## PROBLEM
Could you reproduce the lines below from the one with "- intros k Hk." through the one with "destruct (Del_cache ex_compressing"? Keep both ends and add nothing.

## RECORDS PROVIDED
(** X21: the deletions recorded during a compression are replayed on
    the target, up to the first one that fails.  When the super block
    has copied without error, [StopCompress] deletes the recorded keys
    from the target in order.  If all of them are in the cache of the
    target and its delete queue has room for them, each of them ends as
    a tombstone that keeps its size, the other keys are untouched and
    nil is returned.  If one of them is not in the cache of the target,
    the call returns the NoNeedle error at that key and the keys
    recorded after it are not deleted from the target. *)
Theorem StopCompress_replays (v : Volume SB) offset nv b nv1 o :
  block_Compress (block v) offset nv = Some (b, nv1, (o, None)) ->
  ((forall k, k ∈ compressKeys v -> is_Some (needles nv1 !! k)) ->
   Z.of_nat (length (signal nv1)) + Z.of_nat (length (compressKeys v)) <= volumeDelChNum ->
   exists v' nv',
     StopCompress v offset (Some nv) = Some (v', 0, Some nv', None) /\
     (forall k, k ∈ compressKeys v ->
        exists c, needles nv1 !! k = Some c /\
          needles nv' !! k = Some (NewNeedleCache NeedleCacheDelOffset (snd (Value c)))) /\
     (forall k, k ∉ compressKeys v -> needles nv' !! k = needles nv1 !! k)) /\
  (forall before key after,
     compressKeys v = before ++ key :: after ->
     (forall k, k ∈ before -> is_Some (needles nv1 !! k)) ->
     needles nv1 !! key = None ->
     Z.of_nat (length (signal nv1)) + Z.of_nat (length before) <= volumeDelChNum ->
     exists v' nv',
       StopCompress v offset (Some nv) = Some (v', 0, Some nv', Some ErrNoNeedle) /\
       (forall k, k ∉ before -> needles nv' !! k = needles nv1 !! k)).
Proof.
  intros Hcopy. split.
  - intros Hpresent Hroom.
    destruct (replay_dels_all (compressKeys v) nv1 Hpresent Hroom)
      as (nv' & Hrun & Hin & Hout & _).
    unfold StopCompress. rewrite Hcopy. cbn [mbind option_bind]. cbv zeta.
    cbn [compressKeys set_block]. rewrite Hrun.
    eexists _, nv'. split; [reflexivity | split; assumption].
  - intros before key after Hkeys Hpresent Habsent Hroom.
    destruct (replay_dels_all before nv1 Hpresent Hroom) as (nv' & Hrun & _ & Hout & _).
    assert (key ∉ before) as Hnot.
    { intros Hin. destruct (Hpresent key Hin) as [c Hc]. congruence. }
    unfold StopCompress. rewrite Hcopy. cbn [mbind option_bind]. cbv zeta.
    cbn [compressKeys set_block]. rewrite Hkeys, replay_dels_app, Hrun.
    cbn [replay_dels].
    rewrite (Del_absent nv' key) by (rewrite (Hout key Hnot); exact Habsent).
    eexists _, nv'. split; [reflexivity | exact Hout].
Qed.

End CompressProperties.

Lemma StartCompress_once_witness :
  exists v1,
    @StartCompress MemBlock MemBlock_compress_at_end ex_volume 0 ex_deleted_volume =
      Some (v1, 0, ex_deleted_volume, None) /\
    Compress v1 = true /\
    @StartCompress MemBlock MemBlock_compress_at_end v1 0 ex_deleted_volume =
      Some (v1, 0, ex_deleted_volume, Some ErrVolumeInCompress).
Proof.
  eexists. split; [vm_compute; reflexivity |].
  match goal with
  | |- Compress ?w = true /\ _ =>
      destruct (@StartCompress_once MemBlock MemBlock_compress_at_end ex_volume w 0 0
                  ex_deleted_volume ex_deleted_volume None ltac:(vm_compute; reflexivity))
        as (Hc & _ & _ & _ & Hagain)
  end.
  split; [exact Hc | apply Hagain].
Defined.

Lemma StopCompress_resets_witness :
  exists v' nv' e,
    @StopCompress MemBlock MemBlock_compress_at_end ex_compressing 8
      (Some ex_deleted_volume) = Some (v', 0, nv', e) /\
    Compress v' = false /\ compressKeys v' = [].
Proof.
  do 3 eexists. split; [vm_compute; reflexivity |].
  match goal with
  | |- Compress ?w = false /\ _ =>
      destruct (@StopCompress_resets MemBlock MemBlock_compress_at_end ex_compressing w
                  8 0 (Some ex_deleted_volume) _ _ ltac:(vm_compute; reflexivity))
        as (Hc & Hk & _)
  end.
  split; [exact Hc | exact Hk].
Defined.

Lemma StopCompress_replays_witness :
  exists v' nv',
    @StopCompress MemBlock MemBlock_compress_at_end ex_compressing 8
      (Some ex_volume) = Some (v', 0, Some nv', Some ErrNoNeedle) /\
    needles nv' !! 9 = None.
Proof.
  destruct (@StopCompress_replays MemBlock MemBlock_compress_at_end ex_compressing 8
              ex_volume ex_block ex_volume 8 ltac:(reflexivity)) as (_ & Habort).
  destruct (Habort [7] 9 [] ltac:(reflexivity)) as (v' & nv' & Hstop & Hrest).
  - intros k Hk. apply list_elem_of_singleton in Hk. subst k.
    vm_compute. eauto.
  - vm_compute. reflexivity.
  - vm_compute. discriminate.
  - exists v', nv'. split; [exact Hstop |].
    rewrite Hrest; [vm_compute; reflexivity |].
    intros Hin. apply list_elem_of_singleton in Hin. discriminate.
Defined.

Lemma Del_cache_witness :
  needles (fst (Del (fst (Del ex_volume 7)) 7)) = needles (fst (Del ex_volume 7)) /\
  Del ex_volume 8 = (ex_volume, Some ErrNoNeedle) /\
  compressKeys (fst (Del ex_compressing 7)) = [7; 9; 7].
Proof.
  destruct (Del_cache ex_volume 7) as (Hsame & _).
  destruct (Del_cache ex_volume 8) as (_ & _ & Habsent & _).
  destruct (Del_cache ex_compressing 7) as (_ & _ & _ & Hkeys).
  split; [exact Hsame | split].
  - apply Habsent. vm_compute. reflexivity.
  - apply (Hkeys (NewNeedleCache 0 40)). vm_compute. reflexivity.
Defined.

(** * Dryer physics engine: collision resolver and event model

    A shallow embedding of [src/dryer/dryer-physics.js] (class
    [DryerPhysics]) together with the properties its specification states
    about it.

    Numbers.  A JavaScript number is modelled by [JS.jsnum]: a finite real,
    a signed infinity or NaN.  Finite arithmetic is exact real arithmetic
    (no rounding, no overflow or underflow, a single unsigned zero); the
    special values follow IEEE 754 as ECMAScript prescribes, so that a
    division by zero and its propagation are visible in the model.

    Rounding.  The program computes in binary64, which rounds the result
    of every operation.  The theorems are stated so that rounding does
    not decide them: a value is given as the expression the code
    evaluates, in the order in which it evaluates it; a branch is taken
    under the comparison that the code makes; and what is an identity of
    the real numbers only (a cancellation, a norm that is kept, an angle
    that is kept) is stated up to the relative tolerance [rtol], as
    [close].  Where the code takes an integer out of a rounded product
    ([DryerAudio.velocityMIDI]) the rounding is part of the model
    ([JSMath.binary64]).  The module [Binary64] runs the wall test on the
    binary64 numbers of the machine, to show at concrete inputs what
    rounding does to a statement of exact equality.

    Time.  [setTimeout] is modelled by an explicit millisecond clock and a
    list of pending timers that fire, in the order of their due times, when
    the host advances the clock between two tasks.

    Beyond the engine, the development embeds the control panel
    ([src/dryer/dryer-ui.js], class [DryerUI]: knobs and collision
    highlights), the audio engine ([src/unnamed/part_002], class
    [DryerAudio]: note assignment and the messages sent) and the
    controller that connects the three ([src/unnamed/part_000], class
    [DryerApp]).  A JavaScript [Map] is modelled by a list of entries in
    insertion order, the MIDI port and the synthesiser by the lists of
    what has been sent to them. *)

From Stdlib Require Import Reals Lra Lia ZArith Bool List String Ascii.
From Stdlib Require Import Decimal DecimalString DecimalNat.
From Stdlib Require Import QArith.
From Stdlib Require Floats.
Import ListNotations.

## RESULT OF THIS TASK
  - intros k Hk. apply list_elem_of_singleton in Hk. subst k.
    vm_compute. eauto.
  - vm_compute. reflexivity.
  - vm_compute. discriminate.
  - exists v', nv'. split; [exact Hstop |].
    rewrite Hrest; [vm_compute; reflexivity |].
    intros Hin. apply list_elem_of_singleton in Hin. discriminate.
Defined.

Lemma Del_cache_witness :
  needles (fst (Del (fst (Del ex_volume 7)) 7)) = needles (fst (Del ex_volume 7)) /\
  Del ex_volume 8 = (ex_volume, Some ErrNoNeedle) /\
  compressKeys (fst (Del ex_compressing 7)) = [7; 9; 7].
Proof.
  destruct (Del_cache ex_volume 7) as (Hsame & _).
  destruct (Del_cache ex_volume 8) as (_ & _ & Habsent & _).
  destruct (Del_cache ex_compressing 7) as (_ & _ & _ & Hkeys).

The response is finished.